INSTRUCTIONS FOR THE TASK: Everything in the listing below from the line containing "decision after it" through the line containing "Lemma opened_by id" must be repeated exactly; the remaining lines are not wanted.

DATASET EXTRACT:
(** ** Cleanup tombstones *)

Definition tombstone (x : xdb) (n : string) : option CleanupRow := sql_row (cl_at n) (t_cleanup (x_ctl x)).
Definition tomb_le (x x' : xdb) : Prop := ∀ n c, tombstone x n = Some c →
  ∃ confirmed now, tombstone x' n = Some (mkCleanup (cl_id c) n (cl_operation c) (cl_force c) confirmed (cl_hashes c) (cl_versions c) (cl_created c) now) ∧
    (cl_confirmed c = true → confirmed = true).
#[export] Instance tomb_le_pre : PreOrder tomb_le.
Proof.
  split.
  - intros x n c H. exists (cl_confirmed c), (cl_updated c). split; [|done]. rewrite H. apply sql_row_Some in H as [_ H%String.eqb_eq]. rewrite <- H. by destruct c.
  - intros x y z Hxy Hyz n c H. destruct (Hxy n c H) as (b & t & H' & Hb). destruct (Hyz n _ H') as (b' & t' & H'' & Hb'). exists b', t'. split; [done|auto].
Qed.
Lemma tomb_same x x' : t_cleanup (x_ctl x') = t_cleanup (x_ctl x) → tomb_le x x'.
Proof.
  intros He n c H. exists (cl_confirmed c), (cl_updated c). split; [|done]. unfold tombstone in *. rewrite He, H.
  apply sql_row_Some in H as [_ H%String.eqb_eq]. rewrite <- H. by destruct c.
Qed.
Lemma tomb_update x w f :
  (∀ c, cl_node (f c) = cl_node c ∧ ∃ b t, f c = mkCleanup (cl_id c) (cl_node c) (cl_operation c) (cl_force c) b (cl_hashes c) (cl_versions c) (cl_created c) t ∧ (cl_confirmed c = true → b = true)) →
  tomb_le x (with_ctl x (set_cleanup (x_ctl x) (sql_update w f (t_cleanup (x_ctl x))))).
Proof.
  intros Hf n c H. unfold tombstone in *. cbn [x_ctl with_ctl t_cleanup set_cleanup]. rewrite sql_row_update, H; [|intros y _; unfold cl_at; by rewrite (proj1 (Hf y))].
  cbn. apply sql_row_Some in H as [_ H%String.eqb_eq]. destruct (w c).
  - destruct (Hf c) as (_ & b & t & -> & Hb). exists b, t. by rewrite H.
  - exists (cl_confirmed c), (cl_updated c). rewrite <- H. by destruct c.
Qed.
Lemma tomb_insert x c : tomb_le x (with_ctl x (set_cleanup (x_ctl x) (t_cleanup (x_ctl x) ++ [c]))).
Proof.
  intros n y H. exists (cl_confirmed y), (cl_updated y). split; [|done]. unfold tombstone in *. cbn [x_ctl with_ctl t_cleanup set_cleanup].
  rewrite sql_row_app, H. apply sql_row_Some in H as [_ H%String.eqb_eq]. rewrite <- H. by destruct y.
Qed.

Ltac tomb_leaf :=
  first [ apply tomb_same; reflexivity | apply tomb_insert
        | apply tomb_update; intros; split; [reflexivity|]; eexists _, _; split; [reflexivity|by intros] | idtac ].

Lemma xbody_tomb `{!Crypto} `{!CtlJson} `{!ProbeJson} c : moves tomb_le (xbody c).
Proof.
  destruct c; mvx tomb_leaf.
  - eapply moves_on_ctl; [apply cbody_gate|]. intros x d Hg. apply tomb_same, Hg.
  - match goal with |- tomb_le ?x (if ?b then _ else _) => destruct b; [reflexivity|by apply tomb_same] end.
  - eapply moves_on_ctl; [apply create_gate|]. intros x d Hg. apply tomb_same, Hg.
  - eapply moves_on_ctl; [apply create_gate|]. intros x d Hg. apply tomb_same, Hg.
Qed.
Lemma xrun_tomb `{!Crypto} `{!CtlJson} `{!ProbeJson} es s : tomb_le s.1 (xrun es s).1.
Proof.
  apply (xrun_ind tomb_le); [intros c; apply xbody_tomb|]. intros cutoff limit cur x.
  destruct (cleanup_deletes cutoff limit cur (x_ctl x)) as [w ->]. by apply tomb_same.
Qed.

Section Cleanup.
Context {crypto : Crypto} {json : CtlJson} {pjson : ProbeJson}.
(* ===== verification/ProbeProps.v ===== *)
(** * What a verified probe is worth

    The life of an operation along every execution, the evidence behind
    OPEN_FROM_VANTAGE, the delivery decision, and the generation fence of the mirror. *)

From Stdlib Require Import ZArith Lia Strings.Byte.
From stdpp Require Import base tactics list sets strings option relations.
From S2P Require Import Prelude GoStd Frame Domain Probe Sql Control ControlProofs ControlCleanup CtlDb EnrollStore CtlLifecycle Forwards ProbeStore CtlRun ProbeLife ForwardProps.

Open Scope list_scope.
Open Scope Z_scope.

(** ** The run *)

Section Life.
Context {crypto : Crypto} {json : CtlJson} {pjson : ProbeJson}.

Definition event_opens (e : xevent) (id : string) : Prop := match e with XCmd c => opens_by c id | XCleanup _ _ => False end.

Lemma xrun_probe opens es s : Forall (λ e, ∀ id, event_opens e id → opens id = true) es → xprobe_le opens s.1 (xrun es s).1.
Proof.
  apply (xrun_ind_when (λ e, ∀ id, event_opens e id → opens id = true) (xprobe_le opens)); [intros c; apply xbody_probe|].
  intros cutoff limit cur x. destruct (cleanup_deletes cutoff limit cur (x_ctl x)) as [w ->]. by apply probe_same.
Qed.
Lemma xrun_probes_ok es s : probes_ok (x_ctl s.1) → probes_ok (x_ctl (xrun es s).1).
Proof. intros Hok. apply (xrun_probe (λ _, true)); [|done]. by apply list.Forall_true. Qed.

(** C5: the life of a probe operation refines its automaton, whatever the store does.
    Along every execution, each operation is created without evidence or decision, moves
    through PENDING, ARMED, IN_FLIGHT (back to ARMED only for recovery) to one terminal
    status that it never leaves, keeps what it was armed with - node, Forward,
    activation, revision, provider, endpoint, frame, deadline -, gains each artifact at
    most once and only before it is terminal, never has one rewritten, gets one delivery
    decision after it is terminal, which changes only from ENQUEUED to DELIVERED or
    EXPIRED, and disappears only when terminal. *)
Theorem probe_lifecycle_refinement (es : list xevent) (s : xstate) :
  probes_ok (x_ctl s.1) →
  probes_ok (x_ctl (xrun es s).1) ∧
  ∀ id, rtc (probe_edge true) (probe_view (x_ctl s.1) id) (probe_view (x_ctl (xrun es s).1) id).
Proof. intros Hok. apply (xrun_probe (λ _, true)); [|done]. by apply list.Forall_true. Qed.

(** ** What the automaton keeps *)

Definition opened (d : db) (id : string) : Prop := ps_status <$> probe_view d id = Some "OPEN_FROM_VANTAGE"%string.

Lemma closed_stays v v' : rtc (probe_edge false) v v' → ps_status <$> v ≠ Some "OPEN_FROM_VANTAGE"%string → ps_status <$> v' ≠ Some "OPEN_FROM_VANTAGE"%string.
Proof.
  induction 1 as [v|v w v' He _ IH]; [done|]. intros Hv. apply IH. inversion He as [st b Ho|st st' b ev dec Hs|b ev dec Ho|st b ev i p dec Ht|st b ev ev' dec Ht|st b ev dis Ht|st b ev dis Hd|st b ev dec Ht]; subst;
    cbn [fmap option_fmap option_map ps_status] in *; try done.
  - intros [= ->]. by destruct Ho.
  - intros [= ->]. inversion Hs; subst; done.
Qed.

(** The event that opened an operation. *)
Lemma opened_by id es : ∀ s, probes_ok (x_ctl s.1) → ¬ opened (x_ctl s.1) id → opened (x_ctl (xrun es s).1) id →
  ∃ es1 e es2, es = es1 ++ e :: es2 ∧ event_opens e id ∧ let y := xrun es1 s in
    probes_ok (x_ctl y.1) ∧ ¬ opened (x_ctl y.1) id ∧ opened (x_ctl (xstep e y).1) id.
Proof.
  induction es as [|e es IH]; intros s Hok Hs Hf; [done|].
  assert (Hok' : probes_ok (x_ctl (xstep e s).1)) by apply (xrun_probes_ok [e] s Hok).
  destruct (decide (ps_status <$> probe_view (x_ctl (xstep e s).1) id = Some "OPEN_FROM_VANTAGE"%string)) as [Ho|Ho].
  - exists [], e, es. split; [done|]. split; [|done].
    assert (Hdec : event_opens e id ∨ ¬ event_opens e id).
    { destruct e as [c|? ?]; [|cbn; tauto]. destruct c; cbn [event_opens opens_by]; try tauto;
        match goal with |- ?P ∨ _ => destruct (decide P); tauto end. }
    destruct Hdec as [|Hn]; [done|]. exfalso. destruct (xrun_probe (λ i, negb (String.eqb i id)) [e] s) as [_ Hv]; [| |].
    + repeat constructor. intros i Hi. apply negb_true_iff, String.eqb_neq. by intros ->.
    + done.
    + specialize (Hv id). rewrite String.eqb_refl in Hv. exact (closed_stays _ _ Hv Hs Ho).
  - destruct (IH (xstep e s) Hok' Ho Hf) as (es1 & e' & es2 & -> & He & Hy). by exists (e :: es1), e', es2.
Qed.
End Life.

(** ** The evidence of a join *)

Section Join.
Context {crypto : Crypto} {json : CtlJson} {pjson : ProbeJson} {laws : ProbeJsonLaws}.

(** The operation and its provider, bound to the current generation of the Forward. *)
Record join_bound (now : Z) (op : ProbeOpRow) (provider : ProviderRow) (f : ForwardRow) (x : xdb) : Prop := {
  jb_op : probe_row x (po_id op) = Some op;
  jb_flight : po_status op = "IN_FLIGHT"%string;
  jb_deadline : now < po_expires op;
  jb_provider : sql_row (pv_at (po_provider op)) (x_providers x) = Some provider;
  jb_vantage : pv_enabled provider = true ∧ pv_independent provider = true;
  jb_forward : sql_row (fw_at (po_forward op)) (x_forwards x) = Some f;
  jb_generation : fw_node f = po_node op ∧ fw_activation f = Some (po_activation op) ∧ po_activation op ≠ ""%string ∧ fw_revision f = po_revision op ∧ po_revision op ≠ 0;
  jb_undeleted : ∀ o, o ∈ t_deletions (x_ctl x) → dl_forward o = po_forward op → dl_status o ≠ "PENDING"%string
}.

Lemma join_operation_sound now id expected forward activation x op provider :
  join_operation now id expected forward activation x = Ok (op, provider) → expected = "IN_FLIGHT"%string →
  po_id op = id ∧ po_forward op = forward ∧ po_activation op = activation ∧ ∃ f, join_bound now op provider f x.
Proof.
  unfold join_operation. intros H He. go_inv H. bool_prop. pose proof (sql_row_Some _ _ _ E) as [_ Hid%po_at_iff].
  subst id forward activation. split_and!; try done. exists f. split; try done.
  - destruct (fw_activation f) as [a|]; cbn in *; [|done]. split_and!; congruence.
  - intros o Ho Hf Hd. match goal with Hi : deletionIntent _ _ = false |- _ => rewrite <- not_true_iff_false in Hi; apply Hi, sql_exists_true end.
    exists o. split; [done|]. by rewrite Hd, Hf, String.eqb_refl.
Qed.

THE ANSWER:
    decision after it is terminal, which changes only from ENQUEUED to DELIVERED or
    EXPIRED, and disappears only when terminal. *)
Theorem probe_lifecycle_refinement (es : list xevent) (s : xstate) :
  probes_ok (x_ctl s.1) →
  probes_ok (x_ctl (xrun es s).1) ∧
  ∀ id, rtc (probe_edge true) (probe_view (x_ctl s.1) id) (probe_view (x_ctl (xrun es s).1) id).
Proof. intros Hok. apply (xrun_probe (λ _, true)); [|done]. by apply list.Forall_true. Qed.

(** ** What the automaton keeps *)

Definition opened (d : db) (id : string) : Prop := ps_status <$> probe_view d id = Some "OPEN_FROM_VANTAGE"%string.

Lemma closed_stays v v' : rtc (probe_edge false) v v' → ps_status <$> v ≠ Some "OPEN_FROM_VANTAGE"%string → ps_status <$> v' ≠ Some "OPEN_FROM_VANTAGE"%string.
Proof.
  induction 1 as [v|v w v' He _ IH]; [done|]. intros Hv. apply IH. inversion He as [st b Ho|st st' b ev dec Hs|b ev dec Ho|st b ev i p dec Ht|st b ev ev' dec Ht|st b ev dis Ht|st b ev dis Hd|st b ev dec Ht]; subst;
    cbn [fmap option_fmap option_map ps_status] in *; try done.
  - intros [= ->]. by destruct Ho.
  - intros [= ->]. inversion Hs; subst; done.
Qed.

(** The event that opened an operation. *)
Lemma opened_by id es : ∀ s, probes_ok (x_ctl s.1) → ¬ opened (x_ctl s.1) id → opened (x_ctl (xrun es s).1) id →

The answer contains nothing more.